Em meio a um cenário de grande aversão ao risco na economia, criar ainda mais instabilidade é algo que deve ser evitado, pois pode inviabilizar toda uma cadeia produtiva, agravando o já conturbado cenário econômico. É imperioso dizer que a situação atual já tem levado a uma série de dificuldades de acesso a crédito.

Especificamente no caso dos produtores rurais, a escalada do dólar a um patamar recorde eleva o custo de recursos importados e, em última instância, o custo da produção. A procura por créditos a uma condição acessível tende a crescer. Ocorre que a viabilidade da tomada de créditos depende, de forma intrínseca, da segurança jurídica. Por esse motivo, entendemos que o PL deve ser repensado, ao menos no que tange aos pontos tratados neste artigo.

 


[1] TJSP, Agravo de Instrumento nº 2225271-32.2019.8.26.0000; rel. des. Sérgio Shimura, 2ª Câmara Reservada de Direito Empresarial, j. 04/05/2020; TJSP, Agravo de Instrumento nº 2149200-86.2019.8.26.0000; rel. des. Sérgio Shimura, 2ª Câmara Reservada de Direito Empresarial, j. 04/04/2014.

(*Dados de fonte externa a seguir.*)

(* ===== verification/GooseSamples.v ===== *)
(** * The GOOSE samples

    [sample/goose_subpub]: [goose_publisher_example.c], which publishes a data
    set once a second ten thousand times, the last time with one member too
    many, and [goose_subscriber_example.c], which prints what it receives.
    Of libiec61850 the model has what its headers document: a publication
    carries the settings of the publisher and increases the sequence number;
    a subscriber ignores other destinations, application identifiers and
    control blocks; whether a message is valid is the library's answer. *)

From Stdlib Require Import ZArith String Lia.
From stdpp Require Import base tactics option list numbers strings.
From S2P Require Import Prelude Text.
#[local] Open Scope Z_scope.

Inductive goose_value : Type :=
| GvInteger (i : Z)
| GvBinaryTime (timeOfDay : bool)
| GvBoolean (b : bool).

Record CommParameters := {
  appId : Z;
  dstAddress : list Z;
  vlanId : Z;
  vlanPriority : Z
}.

Record GoosePublisher := {
  parameters : CommParameters;
  interfaceID : string;
  goCbRef : string;
  confRev : Z;
  dataSetRef : string;
  timeAllowedToLive : Z;
  stNum : Z;
  sqNum : Z
}.

(** A message: the publisher's settings and the values. *)
Record goose_message := { msg_from : GoosePublisher; msg_values : list goose_value }.

(** The publishing process: the values in the list, how many values and
    publishers are not released, the messages sent and the errors printed. *)
Record pub_state := {
  dataSetValues : list goose_value;
  live_values : Z;
  publisher : option GoosePublisher;
  sent : list goose_message;
  errors : list string
}.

[2] TJMT, N.U 1001934-32.2019.8.11.0000, Câmaras Isoladas Cíveis de Direito Privado, rel. des. Rubens de Oliveira Santos Filho, j. 04/12/2019; TJMT, N.U 1004785-44.2019.8.11.0000, Câmaras Isoladas Cíveis de Direito Privado, rel. des. Sebastião Barbosa Farias, Primeira Câmara de Direito Privado, j. 10/09/2019; TJGO, Agravo de Instrumento nº 5100130-57.2018.8.09.0000, rel. des. Alan Sebastião de Sena Conceição, 5ª Câmara Cível, j. 18/02/2019, DJe 18/02/2019.

[3] “O registro do empresário ou sociedade rural na junta comercial é facultativo e de natureza constitutiva, sujeitando-o ao regime jurídico empresarial. É inaplicável esse regime ao empresário ou sociedade rural que não exercer tal opção”.

[4] Recursos especiais nos 1834452/MT, 1834932/MT e 1834936/MT.

[5] Ressalta-se que a Emenda nº 8, apresentada no Senado pelo Senador Roberto Rocha, restringe a aplicação da moratória legal e da suspensão preventiva para microempresas, empresas de pequeno porte e microempreendedores individuais, o que pode impedir produtores rurais que não se enquadrem como ME, EPP e MEI de se valer desses institutos.

[6] Embora o artigo 13, inciso I, do PL não seja muito claro e traga uma redação confusa, ele dispensa a comprovação dos requisitos previstos “nos incisos II e III do caput do art. 48” da LFR durante a vigência do PL. Os incisos II e III dizem respeito à comprovação, pela parte, de ela não ter, há menos de cinco anos, obtido concessão de recuperação judicial. Já o caput do artigo 48 exige a comprovação do exercício regular das atividades há mais de dois anos. Portanto, ao mencionar o caput do artigo 48, o PL dá a entender que tal requisito também ficaria dispensado durante esse período de crise em que vigerá a lei.